Source material Start Marker
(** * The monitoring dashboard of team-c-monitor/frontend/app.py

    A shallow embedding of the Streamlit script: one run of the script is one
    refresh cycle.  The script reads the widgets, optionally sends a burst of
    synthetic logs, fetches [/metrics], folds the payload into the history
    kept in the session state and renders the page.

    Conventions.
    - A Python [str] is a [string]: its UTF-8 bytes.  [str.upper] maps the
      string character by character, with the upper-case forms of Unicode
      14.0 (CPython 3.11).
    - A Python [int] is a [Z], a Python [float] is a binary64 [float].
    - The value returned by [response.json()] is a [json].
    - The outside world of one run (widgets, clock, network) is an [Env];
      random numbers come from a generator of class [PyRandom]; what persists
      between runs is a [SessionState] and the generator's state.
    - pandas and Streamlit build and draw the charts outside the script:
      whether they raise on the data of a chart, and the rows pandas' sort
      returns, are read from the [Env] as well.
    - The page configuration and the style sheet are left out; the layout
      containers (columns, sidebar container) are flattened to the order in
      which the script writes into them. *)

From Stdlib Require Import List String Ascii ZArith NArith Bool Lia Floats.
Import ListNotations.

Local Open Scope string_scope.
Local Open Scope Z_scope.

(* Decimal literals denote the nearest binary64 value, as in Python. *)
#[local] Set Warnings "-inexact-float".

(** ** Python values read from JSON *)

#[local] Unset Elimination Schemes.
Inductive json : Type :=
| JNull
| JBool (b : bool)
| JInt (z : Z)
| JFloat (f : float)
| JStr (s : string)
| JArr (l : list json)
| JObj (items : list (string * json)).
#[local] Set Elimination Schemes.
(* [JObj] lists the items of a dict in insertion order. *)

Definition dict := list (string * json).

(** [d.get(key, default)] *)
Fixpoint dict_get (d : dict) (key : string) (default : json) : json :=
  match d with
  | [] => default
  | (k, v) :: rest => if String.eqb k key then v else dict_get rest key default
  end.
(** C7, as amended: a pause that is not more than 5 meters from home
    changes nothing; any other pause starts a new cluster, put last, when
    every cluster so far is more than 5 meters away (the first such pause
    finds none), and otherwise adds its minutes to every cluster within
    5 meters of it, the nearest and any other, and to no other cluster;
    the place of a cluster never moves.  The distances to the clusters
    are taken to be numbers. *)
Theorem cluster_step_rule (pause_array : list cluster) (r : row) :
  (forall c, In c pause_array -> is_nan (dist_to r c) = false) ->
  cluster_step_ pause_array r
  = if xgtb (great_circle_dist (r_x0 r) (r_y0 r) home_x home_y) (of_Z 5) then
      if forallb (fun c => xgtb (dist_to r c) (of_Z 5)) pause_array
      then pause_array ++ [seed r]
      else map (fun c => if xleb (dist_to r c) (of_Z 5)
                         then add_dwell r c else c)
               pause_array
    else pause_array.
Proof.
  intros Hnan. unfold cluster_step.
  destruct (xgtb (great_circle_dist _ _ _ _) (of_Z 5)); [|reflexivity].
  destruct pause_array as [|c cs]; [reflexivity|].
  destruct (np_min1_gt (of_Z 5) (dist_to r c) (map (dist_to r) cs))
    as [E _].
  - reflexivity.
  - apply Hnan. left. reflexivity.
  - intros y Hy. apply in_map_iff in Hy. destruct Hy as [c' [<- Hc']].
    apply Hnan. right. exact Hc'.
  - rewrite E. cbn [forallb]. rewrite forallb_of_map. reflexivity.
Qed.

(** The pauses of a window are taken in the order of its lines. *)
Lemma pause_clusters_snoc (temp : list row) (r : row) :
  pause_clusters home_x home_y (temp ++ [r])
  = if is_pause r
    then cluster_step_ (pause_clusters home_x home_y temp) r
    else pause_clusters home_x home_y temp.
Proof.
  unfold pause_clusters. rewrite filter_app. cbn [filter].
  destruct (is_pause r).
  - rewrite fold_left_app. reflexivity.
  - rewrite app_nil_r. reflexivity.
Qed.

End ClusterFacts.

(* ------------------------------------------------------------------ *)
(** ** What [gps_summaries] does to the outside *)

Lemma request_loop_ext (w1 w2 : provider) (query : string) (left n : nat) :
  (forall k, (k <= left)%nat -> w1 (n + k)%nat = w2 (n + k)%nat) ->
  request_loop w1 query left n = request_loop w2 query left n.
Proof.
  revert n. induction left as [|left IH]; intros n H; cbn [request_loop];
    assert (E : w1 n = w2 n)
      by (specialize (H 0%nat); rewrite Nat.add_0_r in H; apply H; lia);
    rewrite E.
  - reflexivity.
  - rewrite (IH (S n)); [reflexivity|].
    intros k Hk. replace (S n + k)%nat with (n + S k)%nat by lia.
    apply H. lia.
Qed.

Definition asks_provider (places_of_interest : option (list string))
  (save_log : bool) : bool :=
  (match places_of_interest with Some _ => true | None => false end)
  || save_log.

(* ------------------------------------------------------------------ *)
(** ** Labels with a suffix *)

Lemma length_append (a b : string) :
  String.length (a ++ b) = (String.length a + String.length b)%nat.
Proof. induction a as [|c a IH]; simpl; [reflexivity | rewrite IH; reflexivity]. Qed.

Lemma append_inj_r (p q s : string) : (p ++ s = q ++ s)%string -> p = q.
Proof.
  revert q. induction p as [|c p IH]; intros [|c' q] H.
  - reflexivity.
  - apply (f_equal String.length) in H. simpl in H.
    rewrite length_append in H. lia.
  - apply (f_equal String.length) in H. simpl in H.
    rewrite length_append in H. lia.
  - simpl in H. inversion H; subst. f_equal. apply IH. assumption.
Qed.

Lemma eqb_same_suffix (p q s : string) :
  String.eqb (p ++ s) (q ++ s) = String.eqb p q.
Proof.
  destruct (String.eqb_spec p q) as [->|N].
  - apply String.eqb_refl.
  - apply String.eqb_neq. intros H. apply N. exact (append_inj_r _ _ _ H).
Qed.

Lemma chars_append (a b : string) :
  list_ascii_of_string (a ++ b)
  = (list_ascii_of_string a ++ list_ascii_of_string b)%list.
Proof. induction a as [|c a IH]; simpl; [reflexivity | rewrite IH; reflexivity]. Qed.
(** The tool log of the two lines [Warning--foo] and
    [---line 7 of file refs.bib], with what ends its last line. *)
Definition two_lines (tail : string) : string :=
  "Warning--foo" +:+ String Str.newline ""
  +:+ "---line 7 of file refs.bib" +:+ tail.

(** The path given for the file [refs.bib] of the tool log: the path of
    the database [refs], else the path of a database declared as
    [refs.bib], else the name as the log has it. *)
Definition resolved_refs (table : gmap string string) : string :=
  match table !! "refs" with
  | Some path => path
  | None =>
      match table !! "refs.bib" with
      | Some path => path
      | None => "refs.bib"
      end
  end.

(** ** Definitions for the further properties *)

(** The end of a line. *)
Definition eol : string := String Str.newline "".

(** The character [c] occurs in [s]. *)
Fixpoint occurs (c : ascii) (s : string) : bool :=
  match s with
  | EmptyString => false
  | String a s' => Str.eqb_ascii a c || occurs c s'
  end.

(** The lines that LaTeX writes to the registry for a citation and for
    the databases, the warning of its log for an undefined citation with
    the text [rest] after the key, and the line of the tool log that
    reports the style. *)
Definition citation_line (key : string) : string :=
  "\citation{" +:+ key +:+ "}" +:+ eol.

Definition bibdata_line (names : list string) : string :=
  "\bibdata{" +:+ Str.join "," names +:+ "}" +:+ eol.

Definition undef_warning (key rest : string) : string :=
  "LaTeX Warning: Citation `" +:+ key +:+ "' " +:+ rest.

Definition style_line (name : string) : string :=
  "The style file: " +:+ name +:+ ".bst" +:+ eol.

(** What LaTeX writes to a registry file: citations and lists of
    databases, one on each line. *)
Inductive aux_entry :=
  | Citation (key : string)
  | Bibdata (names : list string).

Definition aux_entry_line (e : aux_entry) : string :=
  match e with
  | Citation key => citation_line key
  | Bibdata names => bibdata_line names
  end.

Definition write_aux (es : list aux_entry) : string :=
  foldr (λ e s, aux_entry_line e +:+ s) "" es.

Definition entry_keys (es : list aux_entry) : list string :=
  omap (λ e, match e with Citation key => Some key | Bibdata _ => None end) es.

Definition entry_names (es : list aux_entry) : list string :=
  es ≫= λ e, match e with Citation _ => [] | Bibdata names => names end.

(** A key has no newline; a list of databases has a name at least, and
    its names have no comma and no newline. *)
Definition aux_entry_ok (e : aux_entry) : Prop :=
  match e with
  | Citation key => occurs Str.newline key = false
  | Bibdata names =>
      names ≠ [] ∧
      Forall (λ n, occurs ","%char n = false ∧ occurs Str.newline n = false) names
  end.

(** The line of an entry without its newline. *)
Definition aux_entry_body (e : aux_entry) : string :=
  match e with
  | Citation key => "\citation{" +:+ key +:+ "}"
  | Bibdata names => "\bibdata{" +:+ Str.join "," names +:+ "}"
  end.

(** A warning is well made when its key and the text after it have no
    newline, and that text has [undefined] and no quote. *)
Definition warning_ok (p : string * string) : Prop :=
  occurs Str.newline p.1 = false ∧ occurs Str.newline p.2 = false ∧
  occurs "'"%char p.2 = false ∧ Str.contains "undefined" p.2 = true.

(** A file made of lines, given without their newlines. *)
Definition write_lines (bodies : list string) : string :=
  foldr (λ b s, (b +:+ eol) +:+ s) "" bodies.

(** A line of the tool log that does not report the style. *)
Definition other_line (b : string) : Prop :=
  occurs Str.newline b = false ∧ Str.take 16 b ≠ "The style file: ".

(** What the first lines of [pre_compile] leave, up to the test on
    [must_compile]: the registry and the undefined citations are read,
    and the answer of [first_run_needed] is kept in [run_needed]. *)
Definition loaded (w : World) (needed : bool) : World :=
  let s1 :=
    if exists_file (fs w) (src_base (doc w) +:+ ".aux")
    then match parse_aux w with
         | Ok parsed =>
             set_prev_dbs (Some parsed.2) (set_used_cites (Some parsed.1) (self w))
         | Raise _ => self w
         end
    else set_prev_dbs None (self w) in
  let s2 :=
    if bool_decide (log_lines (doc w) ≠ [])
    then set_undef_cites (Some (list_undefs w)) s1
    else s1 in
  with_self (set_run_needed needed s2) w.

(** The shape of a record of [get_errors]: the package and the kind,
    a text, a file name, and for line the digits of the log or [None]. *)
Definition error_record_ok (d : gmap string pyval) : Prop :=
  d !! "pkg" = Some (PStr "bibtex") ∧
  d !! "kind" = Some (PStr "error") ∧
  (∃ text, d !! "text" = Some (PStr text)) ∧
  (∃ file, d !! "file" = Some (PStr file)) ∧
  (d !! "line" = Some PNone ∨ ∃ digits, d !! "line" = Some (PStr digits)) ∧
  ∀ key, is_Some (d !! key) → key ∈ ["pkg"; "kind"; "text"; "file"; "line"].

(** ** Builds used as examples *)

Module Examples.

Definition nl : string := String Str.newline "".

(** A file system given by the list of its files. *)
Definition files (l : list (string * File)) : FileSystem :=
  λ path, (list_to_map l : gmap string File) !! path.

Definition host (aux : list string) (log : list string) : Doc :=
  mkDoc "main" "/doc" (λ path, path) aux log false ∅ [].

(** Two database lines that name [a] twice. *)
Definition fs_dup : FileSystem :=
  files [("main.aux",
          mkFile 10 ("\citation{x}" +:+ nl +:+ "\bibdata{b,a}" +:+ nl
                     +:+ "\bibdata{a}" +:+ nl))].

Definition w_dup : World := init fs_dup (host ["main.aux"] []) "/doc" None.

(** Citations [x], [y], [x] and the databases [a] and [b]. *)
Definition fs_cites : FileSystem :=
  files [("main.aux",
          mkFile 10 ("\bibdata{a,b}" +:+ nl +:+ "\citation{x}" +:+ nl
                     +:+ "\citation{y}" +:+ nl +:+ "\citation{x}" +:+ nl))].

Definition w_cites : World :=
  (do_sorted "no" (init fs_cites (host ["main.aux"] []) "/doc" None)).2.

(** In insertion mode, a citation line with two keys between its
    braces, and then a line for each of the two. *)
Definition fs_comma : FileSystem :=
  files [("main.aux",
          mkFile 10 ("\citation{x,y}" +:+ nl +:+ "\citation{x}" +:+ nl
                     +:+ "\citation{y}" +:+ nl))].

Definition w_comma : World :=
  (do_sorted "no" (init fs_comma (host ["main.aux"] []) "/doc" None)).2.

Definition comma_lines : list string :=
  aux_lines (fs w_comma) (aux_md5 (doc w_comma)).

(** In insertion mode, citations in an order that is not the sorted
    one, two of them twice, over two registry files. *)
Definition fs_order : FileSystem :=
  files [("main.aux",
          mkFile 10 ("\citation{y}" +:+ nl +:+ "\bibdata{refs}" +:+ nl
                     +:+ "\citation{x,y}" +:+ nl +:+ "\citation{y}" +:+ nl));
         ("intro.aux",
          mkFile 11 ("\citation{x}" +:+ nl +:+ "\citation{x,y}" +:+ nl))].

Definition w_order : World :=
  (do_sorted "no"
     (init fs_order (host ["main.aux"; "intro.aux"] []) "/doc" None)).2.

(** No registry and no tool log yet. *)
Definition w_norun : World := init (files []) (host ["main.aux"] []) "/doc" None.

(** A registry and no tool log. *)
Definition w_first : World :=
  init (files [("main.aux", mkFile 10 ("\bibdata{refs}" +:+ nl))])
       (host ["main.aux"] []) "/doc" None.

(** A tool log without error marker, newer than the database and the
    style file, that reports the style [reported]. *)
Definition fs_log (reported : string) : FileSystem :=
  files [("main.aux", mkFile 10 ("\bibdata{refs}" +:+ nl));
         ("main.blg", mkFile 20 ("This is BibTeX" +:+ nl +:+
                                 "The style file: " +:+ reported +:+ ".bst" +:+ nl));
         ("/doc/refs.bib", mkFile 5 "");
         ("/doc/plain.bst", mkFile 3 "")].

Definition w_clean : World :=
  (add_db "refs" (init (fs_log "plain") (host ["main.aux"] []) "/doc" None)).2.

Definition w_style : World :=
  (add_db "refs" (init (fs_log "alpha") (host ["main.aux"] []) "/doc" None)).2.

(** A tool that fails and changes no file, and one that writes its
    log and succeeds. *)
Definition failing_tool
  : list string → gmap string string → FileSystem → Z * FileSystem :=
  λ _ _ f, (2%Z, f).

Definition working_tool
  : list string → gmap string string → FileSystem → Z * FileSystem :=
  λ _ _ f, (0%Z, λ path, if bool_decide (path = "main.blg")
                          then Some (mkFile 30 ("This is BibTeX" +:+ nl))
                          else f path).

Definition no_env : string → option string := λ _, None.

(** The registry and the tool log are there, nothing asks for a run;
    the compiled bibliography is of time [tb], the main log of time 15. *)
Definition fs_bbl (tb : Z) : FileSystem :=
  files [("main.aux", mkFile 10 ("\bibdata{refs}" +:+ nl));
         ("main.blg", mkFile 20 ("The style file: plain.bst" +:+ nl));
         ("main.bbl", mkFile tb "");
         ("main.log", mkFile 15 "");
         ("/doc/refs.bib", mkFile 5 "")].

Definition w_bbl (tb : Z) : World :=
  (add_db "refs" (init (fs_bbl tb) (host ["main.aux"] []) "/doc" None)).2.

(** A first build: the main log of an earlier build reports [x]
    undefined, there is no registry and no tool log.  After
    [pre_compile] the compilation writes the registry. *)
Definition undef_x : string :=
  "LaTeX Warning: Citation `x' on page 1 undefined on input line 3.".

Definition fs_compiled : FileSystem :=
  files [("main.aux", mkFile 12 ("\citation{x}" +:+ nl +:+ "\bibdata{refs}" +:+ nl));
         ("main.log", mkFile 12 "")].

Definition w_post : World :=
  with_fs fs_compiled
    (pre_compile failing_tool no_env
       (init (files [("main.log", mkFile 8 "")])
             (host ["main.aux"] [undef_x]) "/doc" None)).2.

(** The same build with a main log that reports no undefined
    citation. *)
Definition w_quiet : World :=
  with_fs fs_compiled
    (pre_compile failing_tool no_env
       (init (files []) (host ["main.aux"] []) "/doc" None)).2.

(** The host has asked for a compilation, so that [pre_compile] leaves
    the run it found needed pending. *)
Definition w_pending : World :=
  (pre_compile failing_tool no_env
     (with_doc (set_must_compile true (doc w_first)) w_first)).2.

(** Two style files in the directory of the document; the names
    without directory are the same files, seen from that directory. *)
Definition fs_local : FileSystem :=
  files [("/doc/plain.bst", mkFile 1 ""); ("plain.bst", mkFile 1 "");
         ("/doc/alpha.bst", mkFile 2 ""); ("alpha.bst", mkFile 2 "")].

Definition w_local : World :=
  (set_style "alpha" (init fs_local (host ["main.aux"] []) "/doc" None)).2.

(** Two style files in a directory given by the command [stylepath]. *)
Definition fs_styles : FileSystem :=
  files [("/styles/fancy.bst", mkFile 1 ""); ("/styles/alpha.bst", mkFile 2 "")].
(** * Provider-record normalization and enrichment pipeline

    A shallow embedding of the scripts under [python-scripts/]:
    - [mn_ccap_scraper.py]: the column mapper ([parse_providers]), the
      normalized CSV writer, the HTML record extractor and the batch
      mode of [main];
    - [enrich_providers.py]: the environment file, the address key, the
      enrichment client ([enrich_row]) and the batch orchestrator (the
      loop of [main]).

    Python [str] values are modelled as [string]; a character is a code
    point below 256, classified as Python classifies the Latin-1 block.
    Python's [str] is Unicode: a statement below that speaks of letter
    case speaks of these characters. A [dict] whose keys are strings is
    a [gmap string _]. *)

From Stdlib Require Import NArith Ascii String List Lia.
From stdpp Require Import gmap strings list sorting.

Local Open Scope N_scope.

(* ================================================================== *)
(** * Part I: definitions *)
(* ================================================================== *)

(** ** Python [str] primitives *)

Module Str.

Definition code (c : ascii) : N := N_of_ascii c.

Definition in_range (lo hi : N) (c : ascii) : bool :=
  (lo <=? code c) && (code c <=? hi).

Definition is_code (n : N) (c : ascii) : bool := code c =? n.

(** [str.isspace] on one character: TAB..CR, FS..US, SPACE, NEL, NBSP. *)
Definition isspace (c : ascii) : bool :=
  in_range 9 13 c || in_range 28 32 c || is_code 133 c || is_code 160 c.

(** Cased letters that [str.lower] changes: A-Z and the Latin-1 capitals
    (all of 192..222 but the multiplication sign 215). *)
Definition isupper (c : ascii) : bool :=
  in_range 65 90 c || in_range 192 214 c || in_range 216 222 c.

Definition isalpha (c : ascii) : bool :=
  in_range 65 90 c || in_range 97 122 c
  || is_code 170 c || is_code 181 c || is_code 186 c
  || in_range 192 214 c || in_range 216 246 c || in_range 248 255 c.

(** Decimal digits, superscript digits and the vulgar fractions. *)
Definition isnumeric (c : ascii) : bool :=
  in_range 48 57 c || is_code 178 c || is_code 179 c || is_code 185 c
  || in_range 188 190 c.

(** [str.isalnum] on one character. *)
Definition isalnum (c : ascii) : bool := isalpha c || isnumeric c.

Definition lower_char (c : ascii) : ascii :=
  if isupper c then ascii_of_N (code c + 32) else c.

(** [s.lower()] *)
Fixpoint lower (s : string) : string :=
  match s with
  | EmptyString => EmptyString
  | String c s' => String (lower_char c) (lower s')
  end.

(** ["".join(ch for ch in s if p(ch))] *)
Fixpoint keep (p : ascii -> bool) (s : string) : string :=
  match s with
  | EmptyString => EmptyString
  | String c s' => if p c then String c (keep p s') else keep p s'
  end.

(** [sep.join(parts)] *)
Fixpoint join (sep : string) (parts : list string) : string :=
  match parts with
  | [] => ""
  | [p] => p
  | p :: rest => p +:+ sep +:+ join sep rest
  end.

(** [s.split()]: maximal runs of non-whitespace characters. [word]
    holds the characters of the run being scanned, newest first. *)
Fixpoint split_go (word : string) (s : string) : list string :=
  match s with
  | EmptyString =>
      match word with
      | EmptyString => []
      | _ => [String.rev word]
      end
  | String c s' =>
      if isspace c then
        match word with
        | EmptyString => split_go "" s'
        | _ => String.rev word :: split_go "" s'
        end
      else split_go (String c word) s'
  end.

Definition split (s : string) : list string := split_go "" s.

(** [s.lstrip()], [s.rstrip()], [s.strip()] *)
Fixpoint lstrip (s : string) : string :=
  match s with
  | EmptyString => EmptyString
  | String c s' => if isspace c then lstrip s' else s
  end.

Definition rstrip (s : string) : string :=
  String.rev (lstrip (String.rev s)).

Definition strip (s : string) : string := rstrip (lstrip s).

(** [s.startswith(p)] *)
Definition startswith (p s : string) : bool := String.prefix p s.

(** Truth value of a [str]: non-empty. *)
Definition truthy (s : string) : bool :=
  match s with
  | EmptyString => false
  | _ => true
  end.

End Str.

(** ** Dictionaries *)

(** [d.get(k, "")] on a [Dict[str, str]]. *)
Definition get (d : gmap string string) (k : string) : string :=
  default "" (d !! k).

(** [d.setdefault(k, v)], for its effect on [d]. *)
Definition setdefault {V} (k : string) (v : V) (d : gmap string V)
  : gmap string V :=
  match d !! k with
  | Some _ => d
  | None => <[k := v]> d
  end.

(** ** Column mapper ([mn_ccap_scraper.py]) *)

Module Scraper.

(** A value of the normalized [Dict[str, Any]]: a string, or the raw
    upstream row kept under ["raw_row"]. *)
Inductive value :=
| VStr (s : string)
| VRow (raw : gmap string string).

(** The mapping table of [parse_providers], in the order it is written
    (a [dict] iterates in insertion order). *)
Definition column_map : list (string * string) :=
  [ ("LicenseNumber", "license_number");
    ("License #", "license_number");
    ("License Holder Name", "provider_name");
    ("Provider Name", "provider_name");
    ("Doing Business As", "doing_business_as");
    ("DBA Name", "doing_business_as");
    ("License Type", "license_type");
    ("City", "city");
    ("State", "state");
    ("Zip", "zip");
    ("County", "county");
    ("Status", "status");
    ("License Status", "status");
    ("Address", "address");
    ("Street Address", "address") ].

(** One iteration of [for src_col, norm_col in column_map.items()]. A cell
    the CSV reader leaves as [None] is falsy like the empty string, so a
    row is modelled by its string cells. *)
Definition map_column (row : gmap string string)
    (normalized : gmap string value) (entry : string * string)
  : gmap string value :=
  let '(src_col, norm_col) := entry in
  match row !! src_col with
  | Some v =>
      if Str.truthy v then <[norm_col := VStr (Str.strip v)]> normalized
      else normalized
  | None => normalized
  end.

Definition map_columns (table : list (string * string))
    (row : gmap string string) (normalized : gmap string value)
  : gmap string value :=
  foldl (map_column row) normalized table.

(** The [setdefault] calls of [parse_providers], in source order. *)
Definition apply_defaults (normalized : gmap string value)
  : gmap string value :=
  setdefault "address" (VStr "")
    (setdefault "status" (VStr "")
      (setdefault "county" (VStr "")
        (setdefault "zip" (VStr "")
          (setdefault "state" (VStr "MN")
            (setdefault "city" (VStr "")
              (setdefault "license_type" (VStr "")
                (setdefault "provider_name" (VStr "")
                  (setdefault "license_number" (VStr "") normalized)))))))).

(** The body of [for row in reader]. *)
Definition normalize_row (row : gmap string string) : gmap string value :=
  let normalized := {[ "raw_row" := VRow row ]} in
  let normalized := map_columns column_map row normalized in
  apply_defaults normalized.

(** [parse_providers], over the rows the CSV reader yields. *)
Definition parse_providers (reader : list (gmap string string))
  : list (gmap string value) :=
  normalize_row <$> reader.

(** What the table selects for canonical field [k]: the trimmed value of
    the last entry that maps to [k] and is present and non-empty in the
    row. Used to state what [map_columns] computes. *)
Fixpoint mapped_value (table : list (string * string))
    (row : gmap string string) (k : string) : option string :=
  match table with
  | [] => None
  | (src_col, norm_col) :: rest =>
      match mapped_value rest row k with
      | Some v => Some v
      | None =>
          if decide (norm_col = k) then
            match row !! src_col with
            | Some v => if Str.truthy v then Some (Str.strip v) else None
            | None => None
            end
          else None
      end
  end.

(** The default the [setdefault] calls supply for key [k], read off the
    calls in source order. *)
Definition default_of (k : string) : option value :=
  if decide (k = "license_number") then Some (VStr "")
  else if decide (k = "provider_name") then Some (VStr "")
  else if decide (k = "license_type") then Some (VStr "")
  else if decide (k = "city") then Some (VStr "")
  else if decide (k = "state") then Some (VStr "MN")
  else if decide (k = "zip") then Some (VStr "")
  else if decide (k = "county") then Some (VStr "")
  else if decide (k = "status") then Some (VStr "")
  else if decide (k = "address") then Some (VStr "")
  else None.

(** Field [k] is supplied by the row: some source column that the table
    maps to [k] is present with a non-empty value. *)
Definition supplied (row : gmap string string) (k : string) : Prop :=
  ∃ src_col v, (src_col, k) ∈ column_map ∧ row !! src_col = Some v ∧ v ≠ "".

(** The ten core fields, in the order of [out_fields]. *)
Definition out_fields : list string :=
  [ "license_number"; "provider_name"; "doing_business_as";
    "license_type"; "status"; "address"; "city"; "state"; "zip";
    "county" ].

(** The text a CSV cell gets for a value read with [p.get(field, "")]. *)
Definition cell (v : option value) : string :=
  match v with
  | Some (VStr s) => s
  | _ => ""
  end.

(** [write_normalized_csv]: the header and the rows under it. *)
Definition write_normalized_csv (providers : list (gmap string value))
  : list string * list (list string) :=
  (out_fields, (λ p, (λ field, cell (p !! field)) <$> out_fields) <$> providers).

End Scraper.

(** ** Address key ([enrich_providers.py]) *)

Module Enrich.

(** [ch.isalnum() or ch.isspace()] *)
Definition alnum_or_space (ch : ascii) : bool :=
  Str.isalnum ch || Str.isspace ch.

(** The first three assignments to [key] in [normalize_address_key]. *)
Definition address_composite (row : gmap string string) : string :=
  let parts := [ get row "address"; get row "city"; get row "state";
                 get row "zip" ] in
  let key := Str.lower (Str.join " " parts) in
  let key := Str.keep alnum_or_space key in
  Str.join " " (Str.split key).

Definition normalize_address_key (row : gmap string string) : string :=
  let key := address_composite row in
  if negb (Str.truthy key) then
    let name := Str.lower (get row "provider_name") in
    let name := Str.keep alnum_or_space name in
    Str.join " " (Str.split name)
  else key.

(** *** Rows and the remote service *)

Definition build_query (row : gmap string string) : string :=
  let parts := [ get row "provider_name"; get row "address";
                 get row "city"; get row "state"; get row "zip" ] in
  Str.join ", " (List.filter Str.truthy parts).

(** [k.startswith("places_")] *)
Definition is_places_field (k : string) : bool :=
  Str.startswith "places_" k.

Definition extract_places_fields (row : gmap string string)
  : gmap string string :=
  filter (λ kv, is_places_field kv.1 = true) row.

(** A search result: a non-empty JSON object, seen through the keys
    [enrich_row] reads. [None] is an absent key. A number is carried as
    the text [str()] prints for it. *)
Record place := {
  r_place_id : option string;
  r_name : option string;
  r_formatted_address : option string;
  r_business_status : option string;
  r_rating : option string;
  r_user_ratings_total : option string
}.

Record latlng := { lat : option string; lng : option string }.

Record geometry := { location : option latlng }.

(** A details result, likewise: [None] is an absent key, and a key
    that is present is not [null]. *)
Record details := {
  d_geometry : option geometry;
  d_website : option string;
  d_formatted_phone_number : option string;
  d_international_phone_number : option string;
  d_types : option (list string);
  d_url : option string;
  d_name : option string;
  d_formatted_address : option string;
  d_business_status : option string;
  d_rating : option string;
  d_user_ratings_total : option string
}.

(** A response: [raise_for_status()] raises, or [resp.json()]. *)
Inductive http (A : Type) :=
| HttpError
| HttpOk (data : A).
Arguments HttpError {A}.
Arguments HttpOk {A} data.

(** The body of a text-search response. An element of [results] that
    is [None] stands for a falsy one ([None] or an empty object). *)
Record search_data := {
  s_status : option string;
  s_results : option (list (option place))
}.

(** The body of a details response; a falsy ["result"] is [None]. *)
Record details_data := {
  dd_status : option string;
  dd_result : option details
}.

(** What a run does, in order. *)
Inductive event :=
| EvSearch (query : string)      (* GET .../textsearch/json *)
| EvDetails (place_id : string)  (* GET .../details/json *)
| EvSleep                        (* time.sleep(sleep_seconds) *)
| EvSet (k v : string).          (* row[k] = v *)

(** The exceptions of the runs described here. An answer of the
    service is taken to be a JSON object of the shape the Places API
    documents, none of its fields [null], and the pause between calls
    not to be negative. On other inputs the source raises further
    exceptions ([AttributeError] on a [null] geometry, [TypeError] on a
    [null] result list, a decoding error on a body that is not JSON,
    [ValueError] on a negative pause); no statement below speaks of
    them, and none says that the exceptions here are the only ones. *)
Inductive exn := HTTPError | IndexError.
Source material End Marker
# [Exercise brief]
The reply should hold only the lines from the top of the records through the line that has "- pandas and", each one exact.

# [Problem solution]
(** * The monitoring dashboard of team-c-monitor/frontend/app.py

    A shallow embedding of the Streamlit script: one run of the script is one
    refresh cycle.  The script reads the widgets, optionally sends a burst of
    synthetic logs, fetches [/metrics], folds the payload into the history
    kept in the session state and renders the page.

    Conventions.
    - A Python [str] is a [string]: its UTF-8 bytes.  [str.upper] maps the
      string character by character, with the upper-case forms of Unicode
      14.0 (CPython 3.11).
    - A Python [int] is a [Z], a Python [float] is a binary64 [float].
    - The value returned by [response.json()] is a [json].
    - The outside world of one run (widgets, clock, network) is an [Env];
      random numbers come from a generator of class [PyRandom]; what persists
      between runs is a [SessionState] and the generator's state.
    - pandas and Streamlit build and draw the charts outside the script:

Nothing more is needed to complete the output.